In the listing that follows, count each line where the word "repeat" appears; write nothing but the count.

%%

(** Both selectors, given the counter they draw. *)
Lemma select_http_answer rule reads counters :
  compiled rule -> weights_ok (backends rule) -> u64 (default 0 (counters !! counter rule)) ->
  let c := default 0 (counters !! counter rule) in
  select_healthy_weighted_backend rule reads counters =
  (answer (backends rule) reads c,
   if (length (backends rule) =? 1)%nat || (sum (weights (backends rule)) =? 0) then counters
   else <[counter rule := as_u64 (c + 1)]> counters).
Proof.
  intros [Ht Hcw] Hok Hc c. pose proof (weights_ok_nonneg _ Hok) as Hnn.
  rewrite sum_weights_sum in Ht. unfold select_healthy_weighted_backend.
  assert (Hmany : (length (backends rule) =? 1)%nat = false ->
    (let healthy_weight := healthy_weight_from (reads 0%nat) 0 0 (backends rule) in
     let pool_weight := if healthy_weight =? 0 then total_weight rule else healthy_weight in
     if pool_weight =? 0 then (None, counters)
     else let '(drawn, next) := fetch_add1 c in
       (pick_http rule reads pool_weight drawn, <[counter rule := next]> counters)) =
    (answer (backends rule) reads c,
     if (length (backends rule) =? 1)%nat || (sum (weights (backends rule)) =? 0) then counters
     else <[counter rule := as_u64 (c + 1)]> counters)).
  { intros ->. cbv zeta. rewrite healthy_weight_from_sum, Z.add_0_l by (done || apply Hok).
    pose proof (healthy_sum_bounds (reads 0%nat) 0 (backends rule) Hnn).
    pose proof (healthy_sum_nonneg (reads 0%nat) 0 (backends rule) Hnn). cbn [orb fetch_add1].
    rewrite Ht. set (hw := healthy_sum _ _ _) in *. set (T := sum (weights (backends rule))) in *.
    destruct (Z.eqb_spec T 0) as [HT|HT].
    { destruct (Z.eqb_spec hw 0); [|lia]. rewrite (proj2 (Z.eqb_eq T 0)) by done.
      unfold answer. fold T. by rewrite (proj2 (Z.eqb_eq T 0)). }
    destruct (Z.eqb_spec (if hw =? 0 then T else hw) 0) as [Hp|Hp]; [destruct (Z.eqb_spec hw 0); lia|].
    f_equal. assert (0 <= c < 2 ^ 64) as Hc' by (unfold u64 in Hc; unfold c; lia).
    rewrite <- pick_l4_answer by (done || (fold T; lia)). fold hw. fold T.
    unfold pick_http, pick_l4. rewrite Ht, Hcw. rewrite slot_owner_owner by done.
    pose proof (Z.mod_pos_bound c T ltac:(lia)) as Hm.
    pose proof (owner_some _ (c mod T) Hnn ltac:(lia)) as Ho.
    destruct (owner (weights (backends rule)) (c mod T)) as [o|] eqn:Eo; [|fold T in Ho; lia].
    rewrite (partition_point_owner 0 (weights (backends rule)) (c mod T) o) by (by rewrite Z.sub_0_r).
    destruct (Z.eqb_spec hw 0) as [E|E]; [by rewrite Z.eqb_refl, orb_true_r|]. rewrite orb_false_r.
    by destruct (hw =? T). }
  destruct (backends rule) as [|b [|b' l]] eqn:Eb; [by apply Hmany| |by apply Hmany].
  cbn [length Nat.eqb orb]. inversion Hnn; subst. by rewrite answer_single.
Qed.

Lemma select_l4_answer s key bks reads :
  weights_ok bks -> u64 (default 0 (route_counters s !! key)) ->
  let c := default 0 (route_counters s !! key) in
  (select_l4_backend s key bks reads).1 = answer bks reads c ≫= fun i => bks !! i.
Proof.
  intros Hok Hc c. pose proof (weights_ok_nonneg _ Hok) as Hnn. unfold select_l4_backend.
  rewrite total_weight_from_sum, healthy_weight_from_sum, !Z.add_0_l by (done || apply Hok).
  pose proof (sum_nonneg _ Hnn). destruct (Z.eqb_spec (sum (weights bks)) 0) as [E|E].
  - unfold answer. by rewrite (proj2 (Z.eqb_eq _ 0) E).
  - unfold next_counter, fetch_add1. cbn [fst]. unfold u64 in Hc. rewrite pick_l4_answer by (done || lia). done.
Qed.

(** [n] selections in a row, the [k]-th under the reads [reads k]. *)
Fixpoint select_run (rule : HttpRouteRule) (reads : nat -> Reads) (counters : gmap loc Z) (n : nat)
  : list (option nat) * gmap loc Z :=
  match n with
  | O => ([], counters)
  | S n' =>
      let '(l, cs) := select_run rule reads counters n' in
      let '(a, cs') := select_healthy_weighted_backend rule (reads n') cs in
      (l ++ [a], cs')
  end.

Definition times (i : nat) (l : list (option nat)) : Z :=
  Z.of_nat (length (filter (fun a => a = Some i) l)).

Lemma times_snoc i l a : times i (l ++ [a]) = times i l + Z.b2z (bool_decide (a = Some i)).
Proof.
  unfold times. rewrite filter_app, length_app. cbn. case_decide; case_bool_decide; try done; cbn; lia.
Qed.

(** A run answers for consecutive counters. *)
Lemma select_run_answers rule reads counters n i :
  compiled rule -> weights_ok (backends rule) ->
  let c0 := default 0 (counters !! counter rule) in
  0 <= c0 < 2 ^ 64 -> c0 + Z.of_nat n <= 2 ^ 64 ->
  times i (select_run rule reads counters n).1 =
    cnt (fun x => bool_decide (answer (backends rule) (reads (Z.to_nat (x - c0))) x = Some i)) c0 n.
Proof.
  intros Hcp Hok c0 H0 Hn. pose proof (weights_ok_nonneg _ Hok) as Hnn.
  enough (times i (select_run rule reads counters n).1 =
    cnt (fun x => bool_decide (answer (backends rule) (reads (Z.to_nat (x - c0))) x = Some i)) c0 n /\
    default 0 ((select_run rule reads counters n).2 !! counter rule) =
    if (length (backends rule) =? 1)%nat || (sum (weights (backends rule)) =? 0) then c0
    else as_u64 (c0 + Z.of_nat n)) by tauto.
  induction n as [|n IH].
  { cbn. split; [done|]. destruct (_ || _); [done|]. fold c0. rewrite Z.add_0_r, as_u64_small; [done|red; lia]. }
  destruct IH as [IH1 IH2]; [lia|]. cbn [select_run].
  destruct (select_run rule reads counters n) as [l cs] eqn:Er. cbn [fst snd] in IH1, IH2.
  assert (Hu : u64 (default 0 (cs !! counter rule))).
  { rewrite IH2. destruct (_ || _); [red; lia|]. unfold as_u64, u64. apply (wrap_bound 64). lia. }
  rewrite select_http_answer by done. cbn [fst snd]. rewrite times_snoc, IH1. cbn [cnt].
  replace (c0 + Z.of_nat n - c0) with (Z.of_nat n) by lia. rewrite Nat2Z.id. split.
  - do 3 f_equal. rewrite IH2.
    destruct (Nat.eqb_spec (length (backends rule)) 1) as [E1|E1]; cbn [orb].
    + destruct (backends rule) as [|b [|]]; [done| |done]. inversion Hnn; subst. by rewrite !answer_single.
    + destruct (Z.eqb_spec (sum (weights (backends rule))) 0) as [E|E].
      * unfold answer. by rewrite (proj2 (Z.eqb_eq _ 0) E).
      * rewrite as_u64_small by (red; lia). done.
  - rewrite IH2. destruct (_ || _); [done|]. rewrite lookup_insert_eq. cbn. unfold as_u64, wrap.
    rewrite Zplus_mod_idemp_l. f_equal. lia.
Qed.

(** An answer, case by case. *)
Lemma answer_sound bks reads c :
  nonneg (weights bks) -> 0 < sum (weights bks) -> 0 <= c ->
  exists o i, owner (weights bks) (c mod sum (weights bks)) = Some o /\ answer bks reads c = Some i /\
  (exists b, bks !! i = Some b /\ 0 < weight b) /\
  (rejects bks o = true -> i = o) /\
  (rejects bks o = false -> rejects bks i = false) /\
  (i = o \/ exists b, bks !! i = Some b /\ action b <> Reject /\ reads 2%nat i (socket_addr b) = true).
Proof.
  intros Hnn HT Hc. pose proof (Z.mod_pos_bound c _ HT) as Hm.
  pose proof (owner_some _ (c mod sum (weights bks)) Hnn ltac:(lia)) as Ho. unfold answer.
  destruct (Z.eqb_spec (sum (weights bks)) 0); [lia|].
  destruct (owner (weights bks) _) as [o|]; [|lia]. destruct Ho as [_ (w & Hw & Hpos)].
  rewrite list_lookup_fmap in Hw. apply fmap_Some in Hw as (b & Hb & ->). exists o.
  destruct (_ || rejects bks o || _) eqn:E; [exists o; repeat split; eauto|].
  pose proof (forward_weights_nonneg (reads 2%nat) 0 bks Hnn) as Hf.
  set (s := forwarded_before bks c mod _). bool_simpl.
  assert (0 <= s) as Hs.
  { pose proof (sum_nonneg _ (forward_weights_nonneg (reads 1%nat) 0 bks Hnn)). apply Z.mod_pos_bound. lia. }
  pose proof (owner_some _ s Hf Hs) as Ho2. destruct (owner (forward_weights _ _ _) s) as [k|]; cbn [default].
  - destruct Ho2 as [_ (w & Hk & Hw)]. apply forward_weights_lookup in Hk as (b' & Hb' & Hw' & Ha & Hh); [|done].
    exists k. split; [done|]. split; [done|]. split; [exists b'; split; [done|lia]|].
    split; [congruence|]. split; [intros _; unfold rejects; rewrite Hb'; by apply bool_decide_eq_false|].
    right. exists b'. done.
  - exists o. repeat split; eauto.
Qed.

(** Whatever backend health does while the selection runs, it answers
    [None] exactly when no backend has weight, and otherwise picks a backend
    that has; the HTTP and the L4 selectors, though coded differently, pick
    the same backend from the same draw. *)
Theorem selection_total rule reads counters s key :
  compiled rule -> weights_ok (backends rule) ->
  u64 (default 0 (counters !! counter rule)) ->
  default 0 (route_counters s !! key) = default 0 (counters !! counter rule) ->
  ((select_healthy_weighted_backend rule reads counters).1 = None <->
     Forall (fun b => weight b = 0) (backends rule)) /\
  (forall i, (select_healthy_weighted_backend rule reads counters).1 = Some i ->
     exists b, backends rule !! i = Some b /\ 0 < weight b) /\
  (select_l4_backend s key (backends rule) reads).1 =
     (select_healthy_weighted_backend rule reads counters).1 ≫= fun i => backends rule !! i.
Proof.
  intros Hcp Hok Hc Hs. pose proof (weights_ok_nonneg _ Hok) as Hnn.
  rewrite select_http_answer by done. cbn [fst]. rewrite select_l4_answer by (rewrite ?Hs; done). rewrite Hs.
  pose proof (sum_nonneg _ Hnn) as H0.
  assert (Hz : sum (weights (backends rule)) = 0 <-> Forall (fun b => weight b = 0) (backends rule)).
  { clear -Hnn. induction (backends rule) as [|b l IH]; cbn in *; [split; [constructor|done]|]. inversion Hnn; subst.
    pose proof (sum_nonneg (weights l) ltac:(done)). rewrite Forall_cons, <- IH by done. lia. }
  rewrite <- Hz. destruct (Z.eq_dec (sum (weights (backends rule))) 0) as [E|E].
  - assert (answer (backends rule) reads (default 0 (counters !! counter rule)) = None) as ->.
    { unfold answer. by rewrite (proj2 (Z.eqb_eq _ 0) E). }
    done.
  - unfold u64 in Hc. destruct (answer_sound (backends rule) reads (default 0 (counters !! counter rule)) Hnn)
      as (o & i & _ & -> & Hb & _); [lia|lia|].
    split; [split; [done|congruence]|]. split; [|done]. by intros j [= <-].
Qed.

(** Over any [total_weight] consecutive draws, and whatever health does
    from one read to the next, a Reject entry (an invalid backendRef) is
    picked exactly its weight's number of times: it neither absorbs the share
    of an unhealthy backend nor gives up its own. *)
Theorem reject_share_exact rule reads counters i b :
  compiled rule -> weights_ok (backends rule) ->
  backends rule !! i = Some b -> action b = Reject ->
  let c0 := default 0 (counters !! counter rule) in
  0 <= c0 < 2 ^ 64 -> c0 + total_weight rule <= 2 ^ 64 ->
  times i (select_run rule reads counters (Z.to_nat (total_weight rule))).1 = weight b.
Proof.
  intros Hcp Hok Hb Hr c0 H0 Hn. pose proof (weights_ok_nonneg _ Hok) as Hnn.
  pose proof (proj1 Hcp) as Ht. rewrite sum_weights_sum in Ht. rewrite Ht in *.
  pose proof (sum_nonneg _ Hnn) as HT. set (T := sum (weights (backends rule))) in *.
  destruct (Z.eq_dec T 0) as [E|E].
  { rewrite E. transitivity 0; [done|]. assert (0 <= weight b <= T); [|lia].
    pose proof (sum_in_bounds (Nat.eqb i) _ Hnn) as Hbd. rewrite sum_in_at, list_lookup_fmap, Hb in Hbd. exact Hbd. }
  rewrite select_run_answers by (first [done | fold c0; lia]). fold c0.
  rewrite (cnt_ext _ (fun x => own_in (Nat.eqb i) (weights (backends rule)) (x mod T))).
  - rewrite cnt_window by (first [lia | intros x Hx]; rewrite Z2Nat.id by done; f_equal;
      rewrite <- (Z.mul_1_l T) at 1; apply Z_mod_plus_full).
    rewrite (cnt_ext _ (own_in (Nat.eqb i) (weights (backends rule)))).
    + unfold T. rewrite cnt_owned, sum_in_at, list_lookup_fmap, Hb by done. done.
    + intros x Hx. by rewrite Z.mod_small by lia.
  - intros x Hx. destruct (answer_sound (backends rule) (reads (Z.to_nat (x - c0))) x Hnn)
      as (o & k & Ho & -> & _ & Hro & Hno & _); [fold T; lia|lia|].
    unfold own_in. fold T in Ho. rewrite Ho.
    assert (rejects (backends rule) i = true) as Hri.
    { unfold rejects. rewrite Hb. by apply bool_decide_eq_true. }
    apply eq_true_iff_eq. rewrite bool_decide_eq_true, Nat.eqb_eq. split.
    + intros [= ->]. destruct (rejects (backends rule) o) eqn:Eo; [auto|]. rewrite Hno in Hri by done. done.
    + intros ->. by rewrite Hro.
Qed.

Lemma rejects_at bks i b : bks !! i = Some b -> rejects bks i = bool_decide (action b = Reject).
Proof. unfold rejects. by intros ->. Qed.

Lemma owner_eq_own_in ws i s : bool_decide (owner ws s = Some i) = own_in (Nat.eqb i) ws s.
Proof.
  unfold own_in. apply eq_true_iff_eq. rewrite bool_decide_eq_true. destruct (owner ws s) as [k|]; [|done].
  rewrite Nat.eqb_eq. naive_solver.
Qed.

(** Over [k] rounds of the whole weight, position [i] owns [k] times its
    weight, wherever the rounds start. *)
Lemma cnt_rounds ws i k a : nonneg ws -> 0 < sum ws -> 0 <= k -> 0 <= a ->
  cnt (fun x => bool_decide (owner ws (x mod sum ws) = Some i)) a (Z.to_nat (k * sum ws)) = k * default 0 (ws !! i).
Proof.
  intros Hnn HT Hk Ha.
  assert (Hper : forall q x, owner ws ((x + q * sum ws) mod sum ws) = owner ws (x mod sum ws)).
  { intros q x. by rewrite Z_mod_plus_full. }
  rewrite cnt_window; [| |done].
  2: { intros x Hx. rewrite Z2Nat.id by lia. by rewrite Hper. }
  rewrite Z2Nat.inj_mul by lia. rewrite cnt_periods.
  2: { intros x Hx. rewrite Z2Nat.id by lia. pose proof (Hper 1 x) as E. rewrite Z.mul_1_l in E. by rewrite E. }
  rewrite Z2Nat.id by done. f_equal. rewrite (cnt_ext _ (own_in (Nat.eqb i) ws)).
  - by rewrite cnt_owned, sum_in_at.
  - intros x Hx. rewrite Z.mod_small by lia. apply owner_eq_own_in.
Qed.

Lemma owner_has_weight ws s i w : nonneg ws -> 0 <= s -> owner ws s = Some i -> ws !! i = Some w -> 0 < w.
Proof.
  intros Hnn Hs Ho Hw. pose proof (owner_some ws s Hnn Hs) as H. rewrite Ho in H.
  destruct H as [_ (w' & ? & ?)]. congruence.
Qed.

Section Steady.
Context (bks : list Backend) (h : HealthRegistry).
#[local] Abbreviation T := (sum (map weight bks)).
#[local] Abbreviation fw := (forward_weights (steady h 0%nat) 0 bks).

%%

**ANSWER FOR THE TASK:** 2